**AIM OF THE EXERCISE**
Every line from the beginning of the data through the line containing "simpl in Hlp, Hlq, Hcmp." should be reproduced exactly, and no further lines should be output.

**DATA FOR PROCESSING**
-- Opening Marker --
Lemma body_query script_address policy n d h L : db_ok d -> rep_assets h L d -> bodies_ok L -> 0 <= n < 2 ^ 31 -> n <= h ->
  exists r, get_governance_body_utxo script_address policy n d = Ok r /\ dr_datum <$> r = body_at script_address policy L n.
Proof.
  intros Hok Hrep Hb Hn Hh. destruct (body_rows_facts script_address policy n d h L Hok Hrep Hn Hh) as [Hdec Hp].
  unfold get_governance_body_utxo, body_at. set (fs := filter _ (body_facts _ _ _)) in *.
  assert (forall f, f ∈ fs -> exists p, lt_pos (f_tx f) = Some p /\ f ∈ body_facts script_address policy L) as Hpos.
  { intros f [Hk Hf]%list_elem_of_filter. unfold known in Hk. destruct (lt_pos (f_tx f)); [by eauto|done]. }
  destruct (first_by _ _) as [x|] eqn:E.
  - destruct (Hdec x (first_by_Some _ _ _ E)) as [row Hrow]. rewrite Hrow. exists (Some row). split; [done|]. simpl.
    assert (dfact d row ∈ fs) as Hin.
    { rewrite <- Hp. apply list_elem_of_fmap. exists row. split; [done|]. apply list_elem_of_omap. eauto using first_by_Some. }
    destruct (latest fs) as [f|] eqn:El; [|apply latest_None in El; rewrite El in Hin; by apply elem_of_nil in Hin].
    destruct (latest_spec fs f El) as [Hf Hmax]; [intros y Hy; destruct (Hpos y Hy) as (p & Hy' & _); by eexists|].
    pose proof Hf as Hf'. rewrite <- Hp in Hf'. apply list_elem_of_fmap in Hf' as (row' & -> & (y & Hy & Hrow')%list_elem_of_omap).
    pose proof (first_by_least _ _ _ E y Hy) as Hcmp. specialize (Hmax _ Hin).
    destruct (Hpos _ Hin) as (p & Hlp & Hfp), (Hpos _ Hf) as (q & Hlq & Hfq). simpl. f_equal.
    apply (Hb script_address policy (dfact d row) (dfact d row') p q Hfp Hfq Hlp Hlq).
    + unfold datum_row in Hrow, Hrow'. destruct (dt_value (snd x)); [|done]. destruct (dt_value (snd y)); [|done].
      injection Hrow as <-. injection Hrow' as <-. simpl in Hlp, Hlq.
      cbn beta in Hcmp.
      destruct (b_block_no (t_block (fst (fst x)))) as [bx|]; [|done]. destruct (b_block_no (t_block (fst (fst y)))) as [by_|]; [|done].
      simpl in Hlp, Hlq, Hcmp. injection Hlp as <-. injection Hlq as <-. positions.
      destruct (Z.compare_spec (- bx) (- by_)), (Z.compare_spec (- t_block_index (fst (fst x))) (- t_block_index (fst (fst y)))); simpl in Hcmp; try (by destruct Hcmp); lia.
    + unfold fact_lt in Hmax. by rewrite Hlp, Hlq in Hmax.
  - exists None. split; [done|]. apply first_by_None in E. rewrite E in Hp. simpl in Hp. apply Permutation_nil_l in Hp.
    by rewrite <- Hp.
Qed.
End Refine.

(** ** The source follows the ledger *)

(** What the ledger has of the bodies at a block *)
Definition ledger_bodies {csl : CardanoSerializationLib} {maps : PlutusMaps} (L : Ledger)
    (config : FederatedAuthorityObservationConfig) (tip : CardanoPosition) : FederatedAuthorityData :=
  {| council_authorities := authorities_of (body_at (address (council_body config)) (policy_id (council_body config)) L (block_number tip));
     technical_committee_authorities :=
       authorities_of (body_at (address (technical_committee_body config)) (policy_id (technical_committee_body config)) L (block_number tip));
     mc_block_hash := block_hash tip |}.

Section Follows.
Context {pg : Postgres} {pg_laws : PostgresLaws} {csl : CardanoSerializationLib} {maps : PlutusMaps}.
Context {lru : LruCache} {lru_laws : LruCacheLaws}.
Context (world : nat -> option Db) (height : nat -> Z) (L : Ledger).

(** The database follows the ledger, with all its assets, and always answers. *)
Record governed : Prop := {
  gv_follows : follows world height L;
  gv_assets n d : world n = Some d -> rep_assets (height n) L d;
  gv_available n : is_Some (world n);
  gv_bodies : bodies_ok L
}.
Context (gv : governed).

(** The cache holds what the ledger has. *)
Definition cache_ok (s : Source) : Prop := forall k v, stored k v (f_cache s) ->
  exists config tip, tip ∈ l_blocks L /\ k = cache_key config (block_hash tip) /\ v = ledger_bodies L config tip.

Lemma cache_ok_new n t : cache_ok (new_source n t).
Proof. intros k v Hs. by apply stored_new in Hs. Qed.

Lemma ask_Ok {A} (f : Db -> outcome SourceError A) s d a : world (f_ticks s) = Some d -> f d = Ok a ->
  ask world f s = Ok (a, {| f_cache := f_cache s; f_ticks := S (f_ticks s) |}).
Proof. intros Hd Hf. unfold ask. by rewrite (query_Ok world f _ d a Hd Hf). Qed.

Lemma ask_body script_address policy n s : 0 <= n < 2 ^ 31 -> n <= height (f_ticks s) ->
  exists r, ask world (get_governance_body_utxo script_address policy n) s = Ok (r, {| f_cache := f_cache s; f_ticks := S (f_ticks s) |}) /\
    dr_datum <$> r = body_at script_address policy L n.
Proof.
  intros Hn Hh. destruct (gv_available gv (f_ticks s)) as [d Hd].
  destruct (body_query script_address policy n d _ L (fw_ok _ _ _ (gv_follows gv) _ d Hd) (gv_assets gv _ d Hd) (gv_bodies gv) Hn Hh)
    as (r & Hr & Hb). exists r. split; [by apply (ask_Ok _ s d)|done].
Qed.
-- Closing Marker --
**SOLUTION TO THE EXERCISE**
Lemma body_query script_address policy n d h L : db_ok d -> rep_assets h L d -> bodies_ok L -> 0 <= n < 2 ^ 31 -> n <= h ->
  exists r, get_governance_body_utxo script_address policy n d = Ok r /\ dr_datum <$> r = body_at script_address policy L n.
Proof.
  intros Hok Hrep Hb Hn Hh. destruct (body_rows_facts script_address policy n d h L Hok Hrep Hn Hh) as [Hdec Hp].
  unfold get_governance_body_utxo, body_at. set (fs := filter _ (body_facts _ _ _)) in *.
  assert (forall f, f ∈ fs -> exists p, lt_pos (f_tx f) = Some p /\ f ∈ body_facts script_address policy L) as Hpos.
  { intros f [Hk Hf]%list_elem_of_filter. unfold known in Hk. destruct (lt_pos (f_tx f)); [by eauto|done]. }
  destruct (first_by _ _) as [x|] eqn:E.
  - destruct (Hdec x (first_by_Some _ _ _ E)) as [row Hrow]. rewrite Hrow. exists (Some row). split; [done|]. simpl.
    assert (dfact d row ∈ fs) as Hin.
    { rewrite <- Hp. apply list_elem_of_fmap. exists row. split; [done|]. apply list_elem_of_omap. eauto using first_by_Some. }
    destruct (latest fs) as [f|] eqn:El; [|apply latest_None in El; rewrite El in Hin; by apply elem_of_nil in Hin].
    destruct (latest_spec fs f El) as [Hf Hmax]; [intros y Hy; destruct (Hpos y Hy) as (p & Hy' & _); by eexists|].
    pose proof Hf as Hf'. rewrite <- Hp in Hf'. apply list_elem_of_fmap in Hf' as (row' & -> & (y & Hy & Hrow')%list_elem_of_omap).
    pose proof (first_by_least _ _ _ E y Hy) as Hcmp. specialize (Hmax _ Hin).
    destruct (Hpos _ Hin) as (p & Hlp & Hfp), (Hpos _ Hf) as (q & Hlq & Hfq). simpl. f_equal.
    apply (Hb script_address policy (dfact d row) (dfact d row') p q Hfp Hfq Hlp Hlq).
    + unfold datum_row in Hrow, Hrow'. destruct (dt_value (snd x)); [|done]. destruct (dt_value (snd y)); [|done].
      injection Hrow as <-. injection Hrow' as <-. simpl in Hlp, Hlq.
      cbn beta in Hcmp.
      destruct (b_block_no (t_block (fst (fst x)))) as [bx|]; [|done]. destruct (b_block_no (t_block (fst (fst y)))) as [by_|]; [|done].
      simpl in Hlp, Hlq, Hcmp. injection Hlp as <-. injection Hlq as <-. positions.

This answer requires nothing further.